OSA/SPIE present "Measuring Everything You've Always Wanted to Know About a Light Pulse"
The vast majority of the greatest scientific discoveries of all time have resulted directly from more powerful techniques for measuring light. Indeed, our most important source of information about our universe is light, and our ability to extract information from it is limited only by our ability to measure it.
Interestingly, most of the light in our universe remains immeasurable, involving long pulses of relatively broadband light, necessarily involving ultrafast and extremely complex temporal variations in their intensity and phase. As a result, it is important to develop techniques for measuring, ever more completely, light with ever more complex submicron detail in space and ever more complex ultrafast variations in time. The problem is severely complicated by the fact that the timescales involved correspond to the shortest events ever created, and measuring an event in time seems to require a shorter one, which, by definition, doesn't exist!

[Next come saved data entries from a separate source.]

(* ===================================================================== *)
(** * Data model                                                          *)
(* ===================================================================== *)

(** A bookmark record as the scripts read it.  A field that is absent (or
    [null]) is [None]. *)

Record Author : Type := mkAuthor {
  name : option string;
  username : option string
}.

(** A quoted tweet has the shape of a bookmark; the renderer reads its
    [author] and [text] only. *)
Record QuotedTweet : Type := mkQuoted {
  qt_author : option Author;
  qt_text : option string
}.

(** The identifier is a string or a number, interpolated into the link. *)
Inductive Id : Type :=
  | IdString (s : string)
  | IdNumber (n : Z)
  | IdUndefined.

Record Bookmark : Type := mkBookmark {
  id : Id;
  createdAt : option string;
  text : option string;
  author : option Author;
  likeCount : option Z;
  retweetCount : option Z;
  replyCount : option Z;
  quotedTweet : option QuotedTweet
}.

Global Instance Author_eq_dec : EqDecision Author.
Proof. solve_decision. Defined.
Global Instance QuotedTweet_eq_dec : EqDecision QuotedTweet.
Proof. solve_decision. Defined.
Global Instance Id_eq_dec : EqDecision Id.
Proof. solve_decision. Defined.
Global Instance Bookmark_eq_dec : EqDecision Bookmark.
Proof. solve_decision. Defined.

(** Parsed command-line options; [None] is [null]. *)
Record Options : Type := mkOptions {
  input : option string;
  output : option string;
  from : option JS.Date;
  to : option JS.Date
}.

Global Instance Options_eq_dec : EqDecision Options.
Proof. solve_decision. Defined.
(** * CSS selector builder of [src/06-objects-tasks.js]

    A shallow embedding of [MySuperBaseElementSelector], its prototype
    methods and the [cssSelectorBuilder] facade, together with the
    properties of the builder that the specification states.

    JavaScript objects are mutable and are handled through references, and
    an exception leaves every mutation made before the [throw] in place.
    Both facts matter here, so the embedding is a state-and-exception monad
    whose state survives a [throw], used at two levels:
    - the fields of the receiver [this], for the methods that touch nothing
      but [this];
    - the store of all selector objects, for [combine] and for the facade,
      which handle several objects that may be the same one. *)

From Stdlib Require Import ZArith String Ascii Sorted Lia.
From stdpp Require Import base list strings.

Open Scope Z_scope.

(** ** Exceptions *)

(** [new Error(message)]; [TypeError] is what the runtime raises when a
    method is called on something that is not a selector object. *)
Inductive exn : Type :=
| Error (message : string)
| TypeError.

(** The two messages thrown by the source. *)
Definition DuplicateFragmentError : exn :=
  Error "Element, id and pseudo-element should not occur more then one time inside the selector".

Definition OutOfOrderError : exn :=
  Error "Selector parts should be arranged in the following order: element, id, class, attribute, pseudo-class, pseudo-element".

(** ** Computations over a mutable state [S] that may throw *)

Definition Js (S A : Type) : Type := S -> S * (exn + A).

Definition ret {S A} (a : A) : Js S A := fun s => (s, inr a).

Definition throw {S A} (e : exn) : Js S A := fun s => (s, inl e).

Definition bind {S A B} (c : Js S A) (k : A -> Js S B) : Js S B :=
  fun s =>
    match c s with
    | (s', inl e) => (s', inl e)
    | (s', inr a) => k a s'
    end.

Definition get {S} : Js S S := fun s => (s, inr s).

Definition modify {S} (f : S -> S) : Js S unit := fun s => (f s, inr tt).

Declare Scope js_scope.
Delimit Scope js_scope with js.
Notation "'let*' x ':=' c 'in' k" := (bind c (fun x => k))
  (at level 10, x name, c at level 100, k at level 200) : js_scope.
Notation "c ;; k" := (bind c (fun _ => k))
  (at level 100, k at level 200, right associativity) : js_scope.
Open Scope js_scope.

(** State and outcome of a computation. *)
Definition state_after {S A} (c : Js S A) (s : S) : S := fst (c s).
Definition outcome {S A} (c : Js S A) (s : S) : exn + A := snd (c s).

(** [forEach]-style sequencing of one method over a list of arguments. *)
Fixpoint for_each {S A} (f : A -> Js S unit) (l : list A) : Js S unit :=
  match l with
  | [] => ret tt
  | x :: l' => f x ;; for_each f l'
  end.

(** ** The fragments of the runtime that the source relies on *)

Module JS.

(** [a.join(sep)] on an array of strings. *)
Fixpoint join (sep : string) (a : list string) : string :=
  match a with
  | [] => ""
  | [x] => x
  | x :: rest => x +:+ sep +:+ join sep rest
  end.

(** [a.slice(start)]: a negative [start] counts from the end, and both
    ends are clamped to the array. *)
Definition slice {A} (start : Z) (a : list A) : list A :=
  let len := Z.of_nat (length a) in
  let k := if start <? 0 then Z.max (len + start) 0 else Z.min start len in
  drop (Z.to_nat k) a.

(** Every object, an empty array included, is truthy. *)
Definition truthy_array {A} (a : list A) : bool := true.

(** [ToNumber] of an array of numbers goes through its string form:
    [[]] is [""], hence [0]; [[x]] is the text of [x], hence [x]; a longer
    array has commas in its text and is [NaN], here [None]. *)
Definition to_number (a : list Z) : option Z :=
  match a with
  | [] => Some 0
  | [x] => Some x
  | _ => None
  end.

(** [a > n] for an array [a] and a number [n]; [NaN] compares false. *)
Definition gt (a : list Z) (n : Z) : bool :=
  match to_number a with
  | Some x => n <? x
  | None => false
  end.
(** * V4L2 capture test program: a shallow embedding of [src/hack/v4l2-test.cpp]

    The program talks to the kernel through system calls ([stat], [open],
    [ioctl], [mmap], [munmap], [close], [select]).  The kernel is modelled as
    a script of replies, consumed one per system call; every call and every
    callback invocation is appended to a trace.  The C++ code becomes
    computations in a small state-and-exception monad over that world. *)

From stdpp Require Import base numbers list strings.

Local Open Scope Z_scope.

(** ** Constants of the system headers *)

(** <errno.h> (Linux values). *)
Definition EINTR : Z := 4.
Definition EAGAIN : Z := 11.
Definition EINVAL : Z := 22.

(** <sys/stat.h>, <fcntl.h>, <sys/mman.h>. *)
Definition S_IFMT : Z := 61440.
Definition S_IFCHR : Z := 8192.
Definition S_ISCHR (mode : Z) : bool := Z.land mode S_IFMT =? S_IFCHR.
Definition O_RDWR : Z := 2.
Definition O_NONBLOCK : Z := 2048.
Definition PROT_READ : Z := 1.
Definition PROT_WRITE : Z := 2.
Definition MAP_SHARED : Z := 1.
Definition MAP_FAILED : Z := -1.

(** <linux/videodev2.h>. *)
Definition V4L2_BUF_TYPE_VIDEO_CAPTURE : Z := 1.
Definition V4L2_MEMORY_MMAP : Z := 1.
Definition V4L2_CAP_VIDEO_CAPTURE : Z := 1.
Definition V4L2_CAP_STREAMING : Z := 67108864.
Definition V4L2_PIX_FMT_YUYV : Z := 1448695129.
Definition V4L2_FIELD_INTERLACED : Z := 4.

(** [unsigned int] arithmetic: results are reduced modulo 2^32. *)
Definition u32 (x : Z) : Z := x `mod` 2 ^ 32.

(** ** Kernel structures (the fields the program touches) *)

Record v4l2_capability := { cap_capabilities : Z }.

Record v4l2_rect := { rect_left : Z; rect_top : Z; rect_width : Z; rect_height : Z }.

Record v4l2_cropcap := { cropcap_type : Z; cropcap_defrect : v4l2_rect }.

Record v4l2_crop := { crop_type : Z; crop_c : v4l2_rect }.

Record v4l2_pix_format := {
  pix_width : Z;
  pix_height : Z;
  pix_pixelformat : Z;
  pix_field : Z;
  pix_bytesperline : Z;
  pix_sizeimage : Z
}.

Nevertheless, we have developed simple, elegant techniques for completely measuring such light, using the light to measure itself and yielding a light pulse's intensity and phase vs. time and space. One technique involves making an optical spectrogram of the pulse using a nonlinear optical medium and whose mathematics is equivalent to the two-dimensional phase-retrieval problem—a problem that's solvable only because the Fundamental Theorem of Algebra fails for polynomials of two variables. In addition, we have recently developed simple methods for measuring the complete spatio-temporal electric field [E(x,y,z,t)] of an arbitrary, potentially complex light pulse without the need to average over multiple pulses.